+++ Data in this exercise

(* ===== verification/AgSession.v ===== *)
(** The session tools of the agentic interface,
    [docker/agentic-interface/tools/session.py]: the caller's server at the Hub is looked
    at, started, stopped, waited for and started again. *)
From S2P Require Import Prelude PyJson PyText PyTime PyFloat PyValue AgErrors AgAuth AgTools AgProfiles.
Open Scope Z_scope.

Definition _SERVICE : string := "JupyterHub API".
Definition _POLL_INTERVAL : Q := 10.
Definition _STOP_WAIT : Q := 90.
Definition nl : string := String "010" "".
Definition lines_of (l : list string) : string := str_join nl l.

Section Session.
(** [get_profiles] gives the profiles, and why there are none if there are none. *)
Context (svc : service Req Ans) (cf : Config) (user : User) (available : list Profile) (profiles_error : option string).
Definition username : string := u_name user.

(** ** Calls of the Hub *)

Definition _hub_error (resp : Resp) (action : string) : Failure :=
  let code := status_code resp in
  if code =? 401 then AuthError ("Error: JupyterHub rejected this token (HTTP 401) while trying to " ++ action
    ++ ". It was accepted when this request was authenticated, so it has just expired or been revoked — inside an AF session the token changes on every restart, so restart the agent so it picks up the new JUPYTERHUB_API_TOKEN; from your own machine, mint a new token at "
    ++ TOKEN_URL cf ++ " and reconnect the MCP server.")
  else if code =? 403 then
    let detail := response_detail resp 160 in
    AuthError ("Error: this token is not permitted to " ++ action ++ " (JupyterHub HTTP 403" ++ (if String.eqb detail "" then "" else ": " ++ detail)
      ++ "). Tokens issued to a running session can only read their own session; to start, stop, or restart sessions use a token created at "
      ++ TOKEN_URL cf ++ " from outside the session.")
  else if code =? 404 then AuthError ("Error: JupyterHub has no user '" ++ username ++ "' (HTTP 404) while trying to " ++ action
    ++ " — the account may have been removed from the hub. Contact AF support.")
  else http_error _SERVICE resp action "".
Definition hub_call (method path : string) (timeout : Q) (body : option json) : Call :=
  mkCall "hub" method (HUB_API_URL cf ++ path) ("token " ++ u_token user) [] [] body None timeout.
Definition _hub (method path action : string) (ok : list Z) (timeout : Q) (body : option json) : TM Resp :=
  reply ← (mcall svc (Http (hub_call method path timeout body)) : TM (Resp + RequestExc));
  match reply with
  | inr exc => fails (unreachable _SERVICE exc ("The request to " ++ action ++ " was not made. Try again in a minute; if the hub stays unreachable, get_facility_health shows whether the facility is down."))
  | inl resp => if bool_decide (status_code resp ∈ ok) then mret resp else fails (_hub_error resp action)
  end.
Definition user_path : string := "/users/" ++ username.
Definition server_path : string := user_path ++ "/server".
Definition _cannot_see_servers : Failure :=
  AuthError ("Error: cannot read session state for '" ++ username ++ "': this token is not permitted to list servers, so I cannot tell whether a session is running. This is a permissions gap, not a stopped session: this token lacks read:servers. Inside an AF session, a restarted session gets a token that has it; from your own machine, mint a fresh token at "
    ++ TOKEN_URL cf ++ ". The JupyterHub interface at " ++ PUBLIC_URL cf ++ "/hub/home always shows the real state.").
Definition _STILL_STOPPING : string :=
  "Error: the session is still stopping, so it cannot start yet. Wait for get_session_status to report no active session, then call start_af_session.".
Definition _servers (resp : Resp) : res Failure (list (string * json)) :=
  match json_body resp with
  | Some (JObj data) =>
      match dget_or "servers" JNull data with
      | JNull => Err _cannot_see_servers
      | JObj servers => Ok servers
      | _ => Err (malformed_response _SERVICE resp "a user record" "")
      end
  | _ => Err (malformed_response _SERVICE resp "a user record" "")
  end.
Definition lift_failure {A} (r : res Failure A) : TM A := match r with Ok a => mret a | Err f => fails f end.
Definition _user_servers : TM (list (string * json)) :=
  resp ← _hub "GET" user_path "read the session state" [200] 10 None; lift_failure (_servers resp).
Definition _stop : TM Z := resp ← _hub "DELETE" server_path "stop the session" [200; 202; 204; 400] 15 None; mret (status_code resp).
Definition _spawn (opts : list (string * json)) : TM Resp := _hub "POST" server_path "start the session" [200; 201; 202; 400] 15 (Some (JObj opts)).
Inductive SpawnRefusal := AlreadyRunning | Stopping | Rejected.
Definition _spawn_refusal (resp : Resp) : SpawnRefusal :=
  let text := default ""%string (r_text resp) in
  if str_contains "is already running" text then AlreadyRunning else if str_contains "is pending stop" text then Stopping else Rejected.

++++++

Task prompt
All records must be repeated exactly, with none skipped.

Answer for this exercise
(* ===== verification/AgSession.v ===== *)
(** The session tools of the agentic interface,
    [docker/agentic-interface/tools/session.py]: the caller's server at the Hub is looked
    at, started, stopped, waited for and started again. *)
From S2P Require Import Prelude PyJson PyText PyTime PyFloat PyValue AgErrors AgAuth AgTools AgProfiles.
Open Scope Z_scope.

Definition _SERVICE : string := "JupyterHub API".
Definition _POLL_INTERVAL : Q := 10.
Definition _STOP_WAIT : Q := 90.
Definition nl : string := String "010" "".
Definition lines_of (l : list string) : string := str_join nl l.

Section Session.
(** [get_profiles] gives the profiles, and why there are none if there are none. *)
Context (svc : service Req Ans) (cf : Config) (user : User) (available : list Profile) (profiles_error : option string).
Definition username : string := u_name user.

(** ** Calls of the Hub *)

Definition _hub_error (resp : Resp) (action : string) : Failure :=
  let code := status_code resp in
  if code =? 401 then AuthError ("Error: JupyterHub rejected this token (HTTP 401) while trying to " ++ action
    ++ ". It was accepted when this request was authenticated, so it has just expired or been revoked — inside an AF session the token changes on every restart, so restart the agent so it picks up the new JUPYTERHUB_API_TOKEN; from your own machine, mint a new token at "
    ++ TOKEN_URL cf ++ " and reconnect the MCP server.")
  else if code =? 403 then
    let detail := response_detail resp 160 in
    AuthError ("Error: this token is not permitted to " ++ action ++ " (JupyterHub HTTP 403" ++ (if String.eqb detail "" then "" else ": " ++ detail)
      ++ "). Tokens issued to a running session can only read their own session; to start, stop, or restart sessions use a token created at "
      ++ TOKEN_URL cf ++ " from outside the session.")
  else if code =? 404 then AuthError ("Error: JupyterHub has no user '" ++ username ++ "' (HTTP 404) while trying to " ++ action
    ++ " — the account may have been removed from the hub. Contact AF support.")
  else http_error _SERVICE resp action "".
Definition hub_call (method path : string) (timeout : Q) (body : option json) : Call :=
  mkCall "hub" method (HUB_API_URL cf ++ path) ("token " ++ u_token user) [] [] body None timeout.
Definition _hub (method path action : string) (ok : list Z) (timeout : Q) (body : option json) : TM Resp :=
  reply ← (mcall svc (Http (hub_call method path timeout body)) : TM (Resp + RequestExc));
  match reply with
  | inr exc => fails (unreachable _SERVICE exc ("The request to " ++ action ++ " was not made. Try again in a minute; if the hub stays unreachable, get_facility_health shows whether the facility is down."))
  | inl resp => if bool_decide (status_code resp ∈ ok) then mret resp else fails (_hub_error resp action)
  end.
Definition user_path : string := "/users/" ++ username.
Definition server_path : string := user_path ++ "/server".
Definition _cannot_see_servers : Failure :=
  AuthError ("Error: cannot read session state for '" ++ username ++ "': this token is not permitted to list servers, so I cannot tell whether a session is running. This is a permissions gap, not a stopped session: this token lacks read:servers. Inside an AF session, a restarted session gets a token that has it; from your own machine, mint a fresh token at "
    ++ TOKEN_URL cf ++ ". The JupyterHub interface at " ++ PUBLIC_URL cf ++ "/hub/home always shows the real state.").
Definition _STILL_STOPPING : string :=
  "Error: the session is still stopping, so it cannot start yet. Wait for get_session_status to report no active session, then call start_af_session.".
Definition _servers (resp : Resp) : res Failure (list (string * json)) :=
  match json_body resp with
  | Some (JObj data) =>
      match dget_or "servers" JNull data with
      | JNull => Err _cannot_see_servers
      | JObj servers => Ok servers
      | _ => Err (malformed_response _SERVICE resp "a user record" "")
      end
  | _ => Err (malformed_response _SERVICE resp "a user record" "")
  end.
Definition lift_failure {A} (r : res Failure A) : TM A := match r with Ok a => mret a | Err f => fails f end.
Definition _user_servers : TM (list (string * json)) :=
  resp ← _hub "GET" user_path "read the session state" [200] 10 None; lift_failure (_servers resp).
Definition _stop : TM Z := resp ← _hub "DELETE" server_path "stop the session" [200; 202; 204; 400] 15 None; mret (status_code resp).
Definition _spawn (opts : list (string * json)) : TM Resp := _hub "POST" server_path "start the session" [200; 201; 202; 400] 15 (Some (JObj opts)).
Inductive SpawnRefusal := AlreadyRunning | Stopping | Rejected.
Definition _spawn_refusal (resp : Resp) : SpawnRefusal :=
  let text := default ""%string (r_text resp) in
  if str_contains "is already running" text then AlreadyRunning else if str_contains "is pending stop" text then Stopping else Rejected.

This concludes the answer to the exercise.